В редакции, кажется, еще никого… Нет, из кабинета Дробышева слышится чей-то голос. Сквозняк вытягивает и общую комнату литработников голубую нить табачного дыма.

Степан входит в кабинет Дробышева.

Хозяин комнаты, зеленовато-серый, с покрасневшими глазами, как видно не спавший всю ночь, стоит у окна. В кресле для посетителей сидит его жена, Тамара Александровна, и что-то записывает в настольный блокнот Дробышева. Ее тонкое и смуглое лицо озабоченно, яркие глаза смотрят сосредоточенно, когда она припоминает, что еще нужно вписать в блокнот.

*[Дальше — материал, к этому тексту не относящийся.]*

(** * go-twitter v2: search options encoding, response decoding, stream rules

    A shallow embedding of [v2/tweet_search.go] and [v2/user_params.go].

    Go strings are byte strings and are modelled as [string]; [url.Values]
    and [http.Header] (both [map[string][]string]) as [gmap string (list string)];
    a nilable [error] or pointer as an [option]; Go's [int] as [Z].  The
    query component follows [net/url] as of Go 1.17, where a semicolon is no
    longer a separator. *)

From Stdlib Require Import ZArith Ascii String DecimalString.
From Stdlib Require DecimalZ.
From stdpp Require Import gmap strings list fin_maps sorting.

Set Warnings "-clear-no-such-hyp".

(** * The model *)

(** ** Go's [strings] package *)
Module strings.

(** [strings.Join(elems, sep)]. *)
Fixpoint Join (elems : list string) (sep : string) : string :=
  match elems with
  | [] => ""
  | [e] => e
  | e :: rest => e +:+ sep +:+ Join rest sep
  end.

(** [strings.Cut(s, sep)] for a one-byte separator: the text before the
    first [sep], the text after it, and whether [sep] occurs. *)
Fixpoint Cut (s : string) (sep : ascii) : string * string * bool :=
  match s with
  | "" => ("", "", false)
  | String c s' =>
      if Ascii.eqb c sep then ("", s', true)
      else let '(before, after, found) := Cut s' sep in
           (String c before, after, found)
  end.

(** [strings.Contains(s, sep)] for a one-byte [sep]. *)
Fixpoint Contains (s : string) (sep : ascii) : bool :=
  match s with
  | "" => false
  | String c s' => Ascii.eqb c sep || Contains s' sep
  end.

(** [strings.Split(s, sep)] for a one-byte separator. *)
Fixpoint Split (s : string) (sep : ascii) : list string :=
  match s with
  | "" => [""]
  | String c s' =>
      if Ascii.eqb c sep then "" :: Split s' sep
      else match Split s' sep with
           | [] => [String c ""]
           | x :: rest => String c x :: rest
           end
  end.

End strings.

(** ** Go's [net/url] package: the query component *)
Module url.

(** [url.Values], a [map[string][]string]. *)
Abbreviation Values := (gmap string (list string)).

(** [v[key]]: indexing a Go map yields the zero value (a nil slice) for an
    absent key. *)
Definition index (v : Values) (key : string) : list string :=
  default [] (v !! key).

(** [Values.Add]: [v[key] = append(v[key], value)]. *)
Definition Add (key value : string) (v : Values) : Values :=
  <[key := index v key ++ [value]]> v.

Definition byte_of (c : ascii) : N := N_of_ascii c.

(** [shouldEscape(c, encodeQueryComponent)]: only ASCII letters, digits and
    the marks [-_.~] stay as they are. *)
Definition shouldEscape (c : ascii) : bool :=
  let n := byte_of c in
  if ((97 <=? n) && (n <=? 122) || (65 <=? n) && (n <=? 90)
      || (48 <=? n) && (n <=? 57))%N then false
  else if ((n =? 45) || (n =? 95) || (n =? 46) || (n =? 126))%N then false
  else true.

(** ["0123456789ABCDEF"[n]] *)
Definition upperhex (n : N) : ascii :=
  if (n <? 10)%N then ascii_of_N (48 + n) else ascii_of_N (55 + n).

Definition ishex (c : ascii) : bool :=
  let n := byte_of c in
  ((48 <=? n) && (n <=? 57) || (97 <=? n) && (n <=? 102)
   || (65 <=? n) && (n <=? 70))%N.

Definition unhex (c : ascii) : N :=
  let n := byte_of c in
  if ((48 <=? n) && (n <=? 57))%N then n - 48
  else if ((97 <=? n) && (n <=? 102))%N then n - 97 + 10
  else if ((65 <=? n) && (n <=? 70))%N then n - 65 + 10
  else 0.

(** The bytes written for one input byte by [escape] in query-component
    mode: a space becomes [+], a byte that must be escaped becomes [%XX]. *)
Definition escape_byte (c : ascii) (rest : string) : string :=
  if Ascii.eqb c " " then String "+" rest
  else if shouldEscape c then
    String "%" (String (upperhex (N.shiftr (byte_of c) 4))
               (String (upperhex (N.land (byte_of c) 15)) rest))
  else String c rest.

(** [url.QueryEscape]. *)
Fixpoint QueryEscape (s : string) : string :=
  match s with
  | "" => ""
  | String c s' => escape_byte c (QueryEscape s')
  end.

— Нет, кажется, все, — сказала она. — Но с доктором поговори прежде всего, хотя я записала этот пункт вторым.

— А если Георгиевский не сможет приехать до обеда? Есть еще детские врачи, кроме него?

— Для Дуси существует только Георгиевский. Она любит этого толстяка и слушается его, ты же знаешь. — Тамара Александровна встала, подняла с пола плетеный базарный кошель. — Когда наконец нам поставят телефон? Я сегодня не вышла бы из дома, если бы не надо было поговорить с тобой… Что тебе приготовить на обед?

— Молодую луну под лазурным соусом…

— Он еще может шутить! — вздохнув, пожаловалась Степану Тамара Александровна. — Слоновьи нервы…

— Она еще может спрашивать меня о стряпне!.. Птичьи мозги, честное слово! — в тон ей ответил Дробышев.

Проводив жену до крыльца, он сел на свой стол, вызвал квартиру Георгиевского, рассказал врачу, что у младшей дочурки начались спазмы, отбросил папиросу, показавшуюся горькой, наконец с улыбкой заметил Степана и вновь потерял его, глядя из окна на бухту.

— Всю ночь работал над полосой о «Красном судостроителе», — проговорил Владимир Иванович. — Кажется, получилось неплохо… Вы знаете, Киреев, есть сведения, что в Москве началось размещение больших заказов на оборудование для Донбасса, для шахт. Вот то, что нужно «Красному судостроителю». Если «Маяк» не поможет заводу получить заказ, нашу редакцию нужно будет разогнать за беззубость… Ночь мелькнула, как единый миг, и жена принесла неприятную новость… С Дуськой очень плохо. Эту крохотку будет нелегко сохранить… А мы с женой надеялись, что в Черноморске она окрепнет… Так-то!

Владимир Иванович сделал несколько глотков прямо из горлышка графина, снова закурил, заставил себя подтянуться и теперь уже заметил Степана по-настоящему.

— Ранняя пташка! Что у вас? — Он взял у Степана и бегло просмотрел рукопись очерков. — Вы устрашающе плодовиты. Сегодня я займусь этим. Хотя нет… Как же быть? — И он потер лоб.

— Пальмин требует, чтобы очерки были сданы в набор сегодня.

— Да-да, они на очереди. Но вы видите, что на меня свалилось…

— Есть и еще одно дело, Владимир Иванович.

— И, судя по вашему сумрачному виду, дело не из приятных, — догадался Дробышев.